Bab 2: Kata-Kata yang Membakar

2 0 0
                                    

"Di balik setiap kata, ada bara yang tertahan. Tak semua api berkobar dalam sekejap—ada yang menunggu waktu untuk membakar."

Setelah kemenangannya diumumkan, hari-hari Annelise berubah. Bukan karena orang-orang di kota mulai menatapnya berbeda—karena, tentu saja, mereka tak tahu siapa dirinya—tetapi karena di dalam dirinya, ada sesuatu yang berubah. Ia telah didengar. Kata-katanya, yang selama ini hanya terpendam di dalam buku harian, kini hidup dan beredar di antara halaman-halaman surat kabar, dibaca oleh orang-orang yang tak pernah ia temui.
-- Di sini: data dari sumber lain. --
(** [float(n)] for a Python integer, as done before [.2 * n]: the nearest
    double, ties to even; [None] is the OverflowError of an integer too
    large for a double. *)
Definition of_int (n : Z) : option spec_float :=
  match binary_normalize prec emax n 0 false with
  | S754_infinity _ => None
  | x => Some x
  end.

(** The literal [.2]: the double nearest to 2/10. *)
Definition point_two : spec_float :=
  Eval vm_compute in
    SFdiv prec emax (binary_normalize prec emax 2 0 false)
                    (binary_normalize prec emax 10 0 false).

Definition mul : spec_float -> spec_float -> spec_float := SFmul prec emax.

(** [int(x)]: truncation towards zero; [None] is the error raised for an
    infinity or a NaN. *)
Definition to_int (x : spec_float) : option Z :=
  match x with
  | S754_zero _ => Some 0
  | S754_finite s m e =>
      Some (cond_Zopp s match e with
                        | Zneg p => Z.pos m / 2 ^ Z.pos p
                        | _ => Z.pos m * 2 ^ e
                        end)
  | S754_infinity _ | S754_nan => None
  end.

(** The real number a positive finite double stands for. *)
Definition F2R (m : positive) (e : Z) : R := (IZR (Z.pos m) * powerRZ 2 e)%R.

End Float64.

(* ================================================================== *)
(** * The splits and their markers *)
(* ================================================================== *)

Module Splits.

(** A row of [Y_df]: the long format of the notebook's data. *)
Record observation := {
  unique_id : string;
  ds : Z;
  y : spec_float
}.
(** * vpROSRobot: the odometry integrator and its guarded accessors

    A shallow embedding of [src/robot/vpROSRobot.cpp] (visp_ros): the
    robot object, the busy-wait flag [odom_mutex] that guards its odometry
    record, the subscriber callback [odomCallback] and the accessors
    [setVelocity], [getPosition], [getDisplacement] and [init].

    - [double] is the IEEE-754 binary64 type of the kernel ([PrimFloat]);
    - the member functions are programs of a small monad that threads the
      robot, the ROS runtime and the caller's reference arguments, records
      every access to the odometry record, and ends by returning, by
      throwing a [vpRobotException], by spinning on the flag, or in
      undefined behaviour;
    - the spin loop [while(!odom_mutex);] is executed with fuel. *)

From Stdlib Require Import ZArith NArith List String Bool Lia Floats.
Import ListNotations.

Set Implicit Arguments.

(** ** Numbers *)

Definition double := float.

(** [uint32_t]: the fields of [ros::Time] and the members [_sec], [_nsec].
    The program only copies these values, compares them with 0 and converts
    them to [double]. *)
Definition uint32 := N.

(** [(double)n] for an unsigned 32-bit [n]: exact. *)
Definition double_of_uint32 (n : uint32) : double :=
  PrimFloat.of_uint63 (Uint63.of_Z (Z.of_N n)).
Arguments double_of_uint32 : simpl never.

(** ** ViSP vectors *)

(** [vpColVector]: a column of doubles; [v[i]] is [vec_get v i]. *)
Definition vpColVector := list double.

(** [vpColVector v(n)]: [n] rows set to zero. *)
Definition vpColVector_new (n : nat) : vpColVector := repeat 0%float n.

Definition vec_get (v : vpColVector) (i : nat) : double := nth i v 0%float.
(** * Surge: the segmented download engine

    A shallow embedding of [package downloader]: the [Segment] data model,
    the seeding loop of [concurrentDownload], the sorts of the segment list,
    the split block of the Splitter goroutine, [newWorker], the body loop of
    [downloadSegment] and [printProgress].

    Go's [int64] is modelled as [Z] with the two's-complement wrap-around
    written out ([Int64.wrap]); Go's [int] (64 bits on the supported
    targets) is modelled the same way.  A [sync.Mutex] is a boolean that is
    [true] while the mutex is locked; [Lock] on a locked mutex does not
    return. *)

From Stdlib Require Import ZArith List Bool Lia SpecFloat Permutation Sorted.
From Stdlib Require String.
Import ListNotations.
Local Open Scope Z_scope.

(** ** 64-bit signed integers *)

Module Int64.

Definition modulus : Z := 2 ^ 64.
Definition min_int : Z := - 2 ^ 63.
Definition max_int : Z := 2 ^ 63 - 1.

(** Reduction of a mathematical integer to its [int64] representative. *)
Definition wrap (z : Z) : Z := (z + 2 ^ 63) mod modulus - 2 ^ 63.

Definition in_range (z : Z) : Prop := min_int <= z <= max_int.

Definition add (a b : Z) : Z := wrap (a + b).
Definition sub (a b : Z) : Z := wrap (a - b).
Definition mul (a b : Z) : Z := wrap (a * b).
(** Go's [/] truncates toward zero. *)
Definition quot (a b : Z) : Z := wrap (Z.quot a b).

End Int64.

(** ** Constants *)

Definition InitialSegments : Z := 8.
Definition MaxWorkers : Z := 128.
Definition MinSegmentSize : Z := 2 * 1024 * 1024.

(** ** Segments *)

(** [Segment] without its mutex and its file handle: the mutex is modelled
    where locking matters, the part file by the count [Downloaded] of the
    bytes written to it. *)
Record Segment : Type := mkSegment {
  ID : Z;
  Start : Z;
  End_ : Z;
  Downloaded : Z
}.

(** The value computed by the method [Remaining] of a segment. *)
Definition Remaining (s : Segment) : Z :=
  Int64.sub (Int64.add (Int64.sub (End_ s) (Start s)) 1) (Downloaded s).

(** ** Seeding (the loop [for i := 0; i < InitialSegments; i++]) *)

Definition segmentSizeOf (totalSize : Z) : Z :=
  Int64.quot totalSize InitialSegments.

(** One iteration of the seeding loop: the segment stored at index [i]. *)
Definition seedSegment (totalSize : Z) (i : Z) : Segment :=
  let segmentSize := segmentSizeOf totalSize in
  let start := Int64.mul i segmentSize in
  let end_ := Int64.sub (Int64.add start segmentSize) 1 in
  let end_ := if i =? InitialSegments - 1 then totalSize else end_ in
  mkSegment i start end_ 0.

Definition seedSegments (totalSize : Z) : list Segment :=
  map (fun i => seedSegment totalSize (Z.of_nat i))
      (seq 0 (Z.to_nat InitialSegments)).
Setiap pagi, Annelise berjalan melewati toko buku kecil di jalan utama. Ia tak pernah membeli surat kabar, tetapi ia selalu melirik kolom puisi di halaman depan, berharap melihat lebih banyak dari apa yang sebelumnya ia kirimkan. Nama "Anonim" telah menjadi bahan perbincangan di kalangan tertentu, terutama di antara para pembaca yang lebih cerdas dan berpikiran bebas. Meskipun tidak semua orang memahami kedalaman kata-katanya, ada bisikan-bisikan yang mulai menyebar tentang penulis misterius ini.

Sementara itu, di kedalaman hati Annelise, ada sesuatu yang terus membesar—rasa percaya diri yang perlahan muncul. Bukan karena pujian, tetapi karena ia tahu, sekarang ia tak lagi terperangkap dalam diam. Ada kekuatan dalam setiap kata yang ia tulis, dan kekuatan itu memberinya keberanian untuk melangkah lebih jauh.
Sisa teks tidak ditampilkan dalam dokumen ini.